Look through the material below and report every line that includes "IncrementDupSkip".
*** Record set Section Begins ***
(** [if emit_now and batch: records.extend(batch)] *)
Definition extend_emitted (records : list A) (out : bool * option (list A)) : list A :=
  match out with
  | (true, Some batch) => records ++ batch
  | _ => records
  end.
End limiter_ops.

Inductive sink_call := IncrementDupSkip (n : nat) | IncrementQuarantine (n : nat).

Record dedup_result (key row : Type) := DedupResult {
  emitted : list row; dup_skip_count : nat; quarantine_count : nat;
  quarantine_records : list (quarantine_record key row); sink_calls : list sink_call }.
Arguments DedupResult {key row}.
Arguments emitted {key row}.
Arguments dup_skip_count {key row}.
Arguments quarantine_count {key row}.
Arguments quarantine_records {key row}.
Arguments sink_calls {key row}.

(** The calls on the optional counter sink at the end of a scan. *)
Definition sink_report (sink : bool) (dup_skip quarantined : nat) : list sink_call :=
  if sink then
    (if (0 <? dup_skip)%nat then [IncrementDupSkip dup_skip] else []) ++
    (if (0 <? quarantined)%nat then [IncrementQuarantine quarantined] else [])
  else [].

(** ** T1 candles: the latest received row wins, ties by node priority *)

Definition effective_received_at (row : candle) : Z :=
  default (c_ts_utc row) (c_received_at row).

(** Does [row] replace [existing]? *)
Definition candle_beats (row existing : candle) : bool :=
  let new_ra := effective_received_at row in
  let old_ra := effective_received_at existing in
  if old_ra <? new_ra then true
  else if new_ra <? old_ra then false
  else priority_lt (c_node_id row) (c_node_id existing).

Definition candle_step (st : dict candle_key candle * nat) (row : candle) : dict candle_key candle * nat :=
  let '(by_key, dup_skip) := st in
  let key := candle_logical_key row in
  match dget by_key key with
  | None => (dset by_key key row, dup_skip)
  | Some existing =>
      ((if candle_beats row existing then dset by_key key row else by_key), S dup_skip)
  end.

Definition deduplicate_candles (rows : list candle) (multi_node sink : bool)
    : dedup_result candle_key candle :=
  if multi_node then
    let '(by_key, dup_skip) := foldl candle_step ([], 0%nat) rows in
    DedupResult (sorted_by c_ts_utc (dvalues by_key)) dup_skip 0 [] (sink_report sink dup_skip 0)
  else DedupResult (sorted_by c_ts_utc rows) 0 0 [] [].

(** ** T2 ticks and T3 order-book events: one row per key, content mismatch
    is quarantined.  The two bodies of the source differ in the key extractor
    and the tier label only. *)

Section mismatch_dedup.
Context {row key : Type} `{EqDecision key}.
Context (logical_key : row → key) (ts_utc : row → Z)
        (raw_json node_id : row → option string) (tier : string).

Record mismatch_state := MismatchState {
  m_by_key : dict key row; m_dup_skip : nat; m_quarantine_count : nat;
  m_records : list (quarantine_record key row);
  m_limiter : limiter (quarantine_record key row); m_reads : nat }.

(** [existing_raw is not None and new_raw is not None and existing_raw != new_raw] *)
Definition raw_mismatch (existing new : row) : bool :=
  match raw_json existing, raw_json new with
  | Some a, Some b => negb (String.eqb a b)
  | _, _ => false
  end.

Definition mismatch_record (detected_at : Z) (k : key) (existing new : row) : quarantine_record key row :=
  QuarantineRecord "ACTIVE_ACTIVE_MISMATCH" tier k [existing; new] detected_at.

Definition mismatch_step (clock : nat → Z) (detected_at : Z) (st : mismatch_state) (r : row)
    : mismatch_state :=
  let k := logical_key r in
  match dget (m_by_key st) k with
  | None =>
      MismatchState (dset (m_by_key st) k r) (m_dup_skip st) (m_quarantine_count st)
        (m_records st) (m_limiter st) (m_reads st)
  | Some existing =>
      if raw_mismatch existing r then
        let '(lim, out) := admit_record (m_limiter st) (clock (m_reads st))
                             (mismatch_record detected_at k existing r) in
        MismatchState
          (if priority_lt (node_id r) (node_id existing) then dset (m_by_key st) k r else m_by_key st)
          (m_dup_skip st) (S (m_quarantine_count st))
          (extend_emitted (m_records st) out) lim (S (m_reads st))
      else
        MismatchState (m_by_key st) (S (m_dup_skip st)) (m_quarantine_count st)
          (m_records st) (m_limiter st) (m_reads st)
  end.

(** The limiter's constructor makes the first clock reading. *)
Definition mismatch_init (clock : nat → Z) : mismatch_state :=
  MismatchState [] 0 0 [] (new_limiter QUARANTINE_RATE_LIMIT_PER_SEC (clock 0%nat)) 1.

Definition deduplicate_mismatch (rows : list row) (multi_node sink : bool)
    (clock : nat → Z) (detected_at : Z) : dedup_result key row :=
  if multi_node then
    let st := foldl (mismatch_step clock detected_at) (mismatch_init clock) rows in
    let '(_, final_batch) := flush (m_limiter st) in
    DedupResult (sorted_by ts_utc (dvalues (m_by_key st)))
      (m_dup_skip st) (m_quarantine_count st) (m_records st ++ final_batch)
      (sink_report sink (m_dup_skip st) (m_quarantine_count st))
  else DedupResult (sorted_by ts_utc rows) 0 0 [] [].
End mismatch_dedup.

Definition deduplicate_ticks : list tick → bool → bool → (nat → Z) → Z → dedup_result tick_key tick :=
  deduplicate_mismatch tick_logical_key t_ts_utc t_raw_json t_node_id "tick".

Definition deduplicate_orderbook_events
    : list ob_event → bool → bool → (nat → Z) → Z → dedup_result orderbook_key ob_event :=
  deduplicate_mismatch orderbook_logical_key o_ts_utc o_raw_json o_node_id "orderbook".

(** ** T2 tick.v1.1: an 8-tuple key, mismatch on [payload_hash] inside a body *)

Record v11_state := V11State {
  v_by_full_key : dict tick_v1_1_key tick;
  v_by_body : dict tick_key (list (tick_v1_1_key * tick));
  v_dup_skip : nat; v_quarantine_count : nat;
  v_records : list (quarantine_record tick_key tick);
  v_limiter : limiter (quarantine_record tick_key tick); v_reads : nat }.

(** [prior_full[6]] *)
Definition key_payload_hash (k : tick_v1_1_key) : option string := k.1.2.

Definition payload_mismatch (new_ph prior_ph : option string) : bool :=
  match new_ph, prior_ph with
  | Some a, Some b => negb (String.eqb a b)
  | _, _ => false
  end.

(** The first prior whose payload hash differs: the loop breaks there. *)
Definition first_mismatch (new_ph : option string) (priors : list (tick_v1_1_key * tick))
    : option (tick_v1_1_key * tick) :=
  List.find (λ p, payload_mismatch new_ph (key_payload_hash p.1)) priors.

Definition v11_step (clock : nat → Z) (detected_at : Z) (st : v11_state) (row : tick) : res v11_state :=
  let full_key := tick_v1_1_logical_key row in
  let body := tick_logical_key row in
  if dmem (v_by_full_key st) full_key then
    Ok (V11State (v_by_full_key st) (v_by_body st) (S (v_dup_skip st)) (v_quarantine_count st)
          (v_records st) (v_limiter st) (v_reads st))
  else
    let '(prior_rows, by_body) := dsetdefault (v_by_body st) body [] in
    match first_mismatch (t_payload_hash row) prior_rows with
    | Some (prior_full, prior_row) =>
        let qr := QuarantineRecord "ACTIVE_ACTIVE_MISMATCH" "tick" body [prior_row; row] detected_at in
        let '(lim, out) := admit_record (v_limiter st) (clock (v_reads st)) qr in
        let records := extend_emitted (v_records st) out in
        if priority_lt (t_node_id row) (t_node_id prior_row) then
          rbind (ddel (v_by_full_key st) prior_full) (λ by_full_key,
            Ok (V11State (dset by_full_key full_key row) (dset by_body body [(full_key, row)])
                  (v_dup_skip st) (S (v_quarantine_count st)) records lim (S (v_reads st))))
        else
          Ok (V11State (v_by_full_key st) by_body (v_dup_skip st) (S (v_quarantine_count st))
                records lim (S (v_reads st)))
    | None =>
        Ok (V11State (dset (v_by_full_key st) full_key row)
              (dset by_body body (prior_rows ++ [(full_key, row)]))
              (v_dup_skip st) (v_quarantine_count st) (v_records st) (v_limiter st) (v_reads st))
    end.

Fixpoint v11_loop (clock : nat → Z) (detected_at : Z) (st : v11_state) (rows : list tick) : res v11_state :=
  match rows with
  | [] => Ok st
  | row :: rows' => rbind (v11_step clock detected_at st row) (λ st', v11_loop clock detected_at st' rows')
  end.

Definition v11_init (clock : nat → Z) : v11_state :=
  V11State [] [] 0 0 [] (new_limiter QUARANTINE_RATE_LIMIT_PER_SEC (clock 0%nat)) 1.

Definition deduplicate_ticks_v1_1 (rows : list tick) (multi_node sink : bool)
    (clock : nat → Z) (detected_at : Z) : res (dedup_result tick_key tick) :=
  if multi_node then
    rbind (v11_loop clock detected_at (v11_init clock) rows) (λ st,
      let '(_, final_batch) := flush (v_limiter st) in
      Ok (DedupResult (sorted_by t_ts_utc (dvalues (v_by_full_key st)))
            (v_dup_skip st) (v_quarantine_count st) (v_records st ++ final_batch)
            (sink_report sink (v_dup_skip st) (v_quarantine_count st))))
  else Ok (DedupResult (sorted_by t_ts_utc rows) 0 0 [] []).

(** ** Lemmas on the limiter *)

Section limiter_lemmas.
Context {A : Type}.
Implicit Types (l : limiter A) (records : list A).

Lemma admit_record_lossless l now r records l' out :
  admit_record l now r = (l', out) →
  extend_emitted records out ++ l_batch l' ≡ₚ (records ++ l_batch l) ++ [r].
Proof.
  unfold admit_record. destruct l as [cap ws wc batch ac]; simpl.
  intros Heq. destruct (one_second <=? now - ws), batch as [|b batch]; simpl in *;
    repeat py_case_in Heq; simplify_eq; simpl; rewrite ?app_nil_r, <- ?app_assoc; try done;
    f_equiv; try done; rewrite <- (Permutation_app_comm [r]); try done.
Qed.

Lemma flush_lossless l records :
  records ++ (flush l).2 = records ++ l_batch l.
Proof. unfold flush. by destruct (l_batch l). Qed.
End limiter_lemmas.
*** Record set Section Ends ***
▶ **Answer to the problem**:
Inductive sink_call := IncrementDupSkip (n : nat) | IncrementQuarantine (n : nat).
    (if (0 <? dup_skip)%nat then [IncrementDupSkip dup_skip] else []) ++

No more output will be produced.